The lengthy introduction by Buell and Anderson is remarkable. It gives a history of the Mongol empire, notes on Mongolian steppe life and an exposition of Hu’s medical and nutritional theories. It classifies the recipes according to their Turkish, Middle Eastern, Mongolian or Chinese origins and explains how the reader can try them at home, with suggestions as to what to do if your butcher does not sell wolf meat. A remarkable display of cross-disciplinary erudition combined with sheer fun, it is a joy to read.
The first chapter of the text of the Yin-shan Cheng-yao opens with a homily on the importance of moderation and balance in eating and drinking, with a hint that if Qubilai’s sons had followed these precepts they might have lived longer.
General advice includes injunctions against eating heavily at night (Chinese), defecating or urinating towards the northwest (Mongolian), dozing during the daytime, and washing the head after eating one’s fill. Pregnant women are advised not to eat mulberries or duck eggs, which cause breech births; or eating donkey meat, which will cause the child to be late. Wet-nurses should avoid eating fresh aubergine or cucumber if the child is constipated. The taking of strong liquor leads to corruption of the bowels and stomach, soaking of the marrow, steaming of the sinews and other dire consequences.
There follow a number of recipes for “Strange Delicacies of Combined Flavours”, such as Barley Soup, which warms the spleen and stomach, controls polydipsia, removes abdominal distension; Long Bottle Gourd and Mutton Soup, good for diabetes and clearing the waterworks; Bear Soup, for treating migratory arthralgia and foot problems; Sheep’s Heart and Saffron for irregular heartbeat and depression. For pure pleasure are recommended horse stomach and intestines, roast curlew or wild goose roasted inside a sheep’s stomach with coriander and onions.
Poisonous and to be avoided are an animal with a jutting tail, a black chicken with a white head, a sheep with six horns, a horse which grows a horn, meat which moves when put into water and, somewhat surreally, a fish which has eyelashes.

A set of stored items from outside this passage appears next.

(* ===== verification/HostSpec.v ===== *)
(** * heim-host: boot time and the addresses of users *)

From S2P Require Import Prelude RustStr Layout RustFloat Units Errors Sys Streams ProcFs ProcFsSpec Cpu Host.
Local Open Scope Z_scope.

Section boot_time.
Context `{!Units, !Roots}.

Lemma btime_loop_noise ls rest :
  Forall (fun l => starts_with l (lit "btime ") = false) ls ->
  btime_loop (ls ++ rest) = btime_loop rest.
Proof. induction 1 as [|l ls Hl Hls IH]; [done|]. cbn [app btime_loop]. by rewrite Hl. Qed.

(** The boot time is the number of the first line of stat that begins
    with [btime] and a space, whatever precedes it and follows it; without
    such a line the missing key and the file are named, and a file that
    cannot be read is the error of reading it. *)
Theorem boot_time_spec {W} (h : handler W) w before t rest :
  steady h w -> Forall is_line before ->
  Forall (fun l => starts_with l (lit "btime ") = false) before -> 0 <= t ->
  let stat := fst (h _ (ReadToString (proc_path (lit "stat"))) w) in
  (stat = Ok (unlines (before ++ [unwords [lit "btime"; show_int t]]) ++ rest) ->
     result_of h boot_time w = Ok (time_second (f64_of_int t))) /\
  (stat = Ok (unlines before) ->
     result_of h boot_time w = Err (missing_key (lit "btime") (display_root (lit "/stat")))) /\
  (forall e, stat = Err e -> result_of h boot_time w = Err (from_io e)).
Proof.
  intros Hst Hl Hb Ht stat. unfold boot_time, read_to_string. run. fold stat. split_and!.
  - intros ->. run. rewrite lines_unlines_app.
    2:{ apply Forall_app. split; [done|]. apply Forall_singleton, unwords_is_line. solve_words. }
    rewrite <- app_assoc, btime_loop_noise by done. cbn [app btime_loop].
    change (unwords [lit "btime"; show_int t]) with (lit "btime" ++ SP :: show_int t).
    assert (starts_with (lit "btime" ++ SP :: show_int t) (lit "btime ") = true) as ->.
    { apply starts_with_true. exists (show_int t). done. }
    cbn [splitn]. rewrite split_once_app by (apply (bool_decide_unpack _); by vm_compute).
    cbn [skipn]. rewrite ?drop_0. by rewrite parse_f64_show.
  - intros ->. run. rewrite lines_unlines by done.
    rewrite <- (app_nil_r before). by rewrite btime_loop_noise.
  - intros e ->. done.
Qed.
End boot_time.

Definition stat_file : str := unlines [lit "cpu 1"; lit "btime 1600000000"; lit "processes 3"].
Lemma boot_time_spec_witness :
  result_of (snapshot (fun _ => Ok stat_file) (fun _ => [])) (@boot_time si_units default_roots) tt
  = Ok (f64_of_int 1600000000).
Proof.
  refine (proj1 (@boot_time_spec si_units default_roots unit _ tt [lit "cpu 1"] 1600000000
    (lit "processes 3" ++ [LF]) (snapshot_steady _ _ tt) _ _ _) _);
    first [ lia | reflexivity | apply (bool_decide_unpack _); vm_compute; exact I ].
Defined.

(** ** Addresses *)

Definition byte_list (l : list Z) : Prop := Forall (fun b => 0 <= b < 256) l.

Lemma of_le_bytes_range l : byte_list l -> 0 <= of_le_bytes l < 256 ^ Z.of_nat (length l).
Proof.
  induction 1 as [|b l Hb Hl IH]; [done|]. cbn [of_le_bytes length].
  rewrite Nat2Z.inj_succ, Z.pow_succ_r by lia. lia.
Qed.

Lemma le_bytes_of l : byte_list l -> le_bytes (length l) (of_le_bytes l) = l.
Proof.
  induction 1 as [|b l Hb Hl IH]; [done|]. cbn [length le_bytes of_le_bytes].
  rewrite Z.mul_comm, Z.mod_add, Z.mod_small by lia.
  rewrite Z.div_add, Z.div_small by lia. by rewrite Z.add_0_l, IH.
Qed.

Lemma be_bytes_of l : byte_list l -> be_bytes (length l) (of_le_bytes l) = rev l.
Proof.
  induction 1 as [|b l Hb Hl IH]; [done|]. cbn [length be_bytes of_le_bytes rev].
  rewrite Z.mul_comm, Z.mod_add, Z.mod_small by lia.
  rewrite Z.div_add, Z.div_small by lia. by rewrite Z.add_0_l, IH.
Qed.

Lemma byte_list_rev l : byte_list l -> byte_list (rev l).
Proof. unfold byte_list. rewrite !List.Forall_forall. intros Hl x Hx. apply Hl. by rewrite in_rev. Qed.

Section ut_addr.
Context `{Endian}.

Definition signed32 (z : Z) : Z := if z <? 2 ^ 31 then z else z - 2 ^ 32.
(** The [i32] whose memory is the group [g]. *)
Definition i32_at (g : list Z) : Z := signed32 (of_memory g).

Definition group_of (g : list Z) : Prop := byte_list g /\ length g = 4%nat.

Lemma of_memory_range g : group_of g -> 0 <= of_memory g < 2 ^ 32.
Proof.
  intros [Hg Hl]. unfold of_memory. change (2 ^ 32) with (256 ^ Z.of_nat 4).
  destruct little_endian; [rewrite <- Hl|rewrite <- Hl, <- length_rev]; apply of_le_bytes_range; [done|].
  by apply byte_list_rev.
Qed.

Lemma wrap_i32_at g : group_of g -> wrap 32 (i32_at g) = of_memory g.
Proof.
  intros Hg. pose proof (of_memory_range g Hg) as Hr. unfold wrap, i32_at, signed32.
  destruct (Z.ltb_spec (of_memory g) (2 ^ 31)); [apply Z.mod_small; lia|].
  symmetry. apply Z.mod_unique with (q := -1); lia.
Qed.

Lemma memory_word g : group_of g -> to_memory 4 (wrap 32 (i32_at g)) = g.
Proof.
  intros Hg. rewrite wrap_i32_at by done. destruct Hg as [Hb Hl].
  unfold to_memory, of_memory. destruct little_endian; rewrite <- Hl.
  - by apply le_bytes_of.
  - rewrite <- (length_rev g) at 1. rewrite be_bytes_of by by apply byte_list_rev.
    apply rev_involutive.
Qed.

Lemma i32_at_zero g : group_of g -> (i32_at g = 0 <-> g = [0; 0; 0; 0]).
Proof.
  intros Hg. split.
  - intros Hz. rewrite <- (memory_word g Hg), Hz. unfold to_memory. by destruct little_endian.
  - intros ->. unfold i32_at, of_memory. by destruct little_endian.
Qed.

Lemma be_bytes_memory l : byte_list l ->
  be_bytes (length l) (of_memory l) = if little_endian then rev l else l.
Proof.
  intros Hl. unfold of_memory. destruct little_endian.
  - by apply be_bytes_of.
  - rewrite <- (length_rev l) at 1. rewrite be_bytes_of by by apply byte_list_rev.
    apply rev_involutive.
Qed.

(** The address of a utmp entry, from the sixteen bytes it occupies
    (utmp keeps addresses in network order, most significant first): none
    when all are zero, IPv4 when only the first four are used, else IPv6.
    The octets are the bytes in memory on a big-endian machine; on a
    little-endian one they come out in reverse. *)
Theorem ut_addr_octets a b c d :
  group_of a -> group_of b -> group_of c -> group_of d ->
  let zero := [0; 0; 0; 0] in
  let ordered l := if little_endian then rev l else l in
  from_ut_addr_v6 (i32_at a, i32_at b, i32_at c, i32_at d) =
  if decide (b = zero /\ c = zero /\ d = zero) then
    if decide (a = zero) then None else Some (V4 (ordered a))
  else Some (V6 (ordered (a ++ b ++ c ++ d))).
Proof.
  intros Ha Hb Hc Hd zero ordered. unfold from_ut_addr_v6.
  pose proof (i32_at_zero a Ha) as Ha0. pose proof (i32_at_zero b Hb) as Hb0.
  pose proof (i32_at_zero c Hc) as Hc0. pose proof (i32_at_zero d Hd) as Hd0.
  fold zero in Ha0, Hb0, Hc0, Hd0. cbn [map concat].
  rewrite !memory_word by done. rewrite app_nil_r.
  assert (H4 : be_bytes 4 (wrap 32 (i32_at a)) = ordered a).
  { rewrite wrap_i32_at by done. destruct Ha as [Hba Hla]. rewrite <- Hla.
    by apply be_bytes_memory. }
  assert (H16 : be_bytes 16 (of_memory (a ++ b ++ c ++ d)) = ordered (a ++ b ++ c ++ d)).
  { unfold group_of in *. destruct_and!.
    transitivity (be_bytes (length (a ++ b ++ c ++ d)) (of_memory (a ++ b ++ c ++ d))).
    - f_equal. rewrite !length_app. lia.
    - apply be_bytes_memory. unfold byte_list in *. rewrite !Forall_app. done. }
  rewrite H4, H16. repeat case_decide; naive_solver.
Qed.
End ut_addr.

(** 192.168.0.1 on a little-endian machine. *)
Lemma ut_addr_octets_witness :
  @from_ut_addr_v6 true (@i32_at true [192; 168; 0; 1], 0, 0, 0) = Some (V4 [1; 0; 168; 192]).
Proof.
  refine (@ut_addr_octets true [192; 168; 0; 1] [0; 0; 0; 0] [0; 0; 0; 0] [0; 0; 0; 0] _ _ _ _);
    (split; [apply (bool_decide_unpack _); vm_compute; exact I|reflexivity]).
Defined.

The Chinese text contains illustrations of various animals and plants with notes on their properties. Horse meat thickens the bones and gives energy to the waist and knees; its skull, used as a pillow, enables the user to do without much sleep; its heart is good for depression. Wild camel meat is good for the skin. Bear meat, particularly the paw, gives resistance to wind and cold. Dog meat tranquillises the Five Viscera and is good for the pulse, but should not be eaten with garlic. Mandarin duck soup will make an unwilling woman willing.
The long appendix will be of interest to Turkish linguists and historians; it shows that many of the words used in the Chinese text for grains, breads and pastas are Turkic and that they fall just as naturally into the Chinese text as “spaghetti” does into English. However, it passes over the linguistic curiosity that Mongolian ayran is not diluted yoghurt (as in Turkish) but an alcoholic distillation of airaq or fermented mare’s milk.
This encyclopaedic book is a shining example of scholarship turning a very technical text, requiring extremely precise translation by teams of linguists, into a book which is just as accessible, informative and entertaining to the general reader as it is to the specialist. I intend no insult to the authors by saying that, for pure pleasure as bedside reading to be dipped into, this book could not be bettered.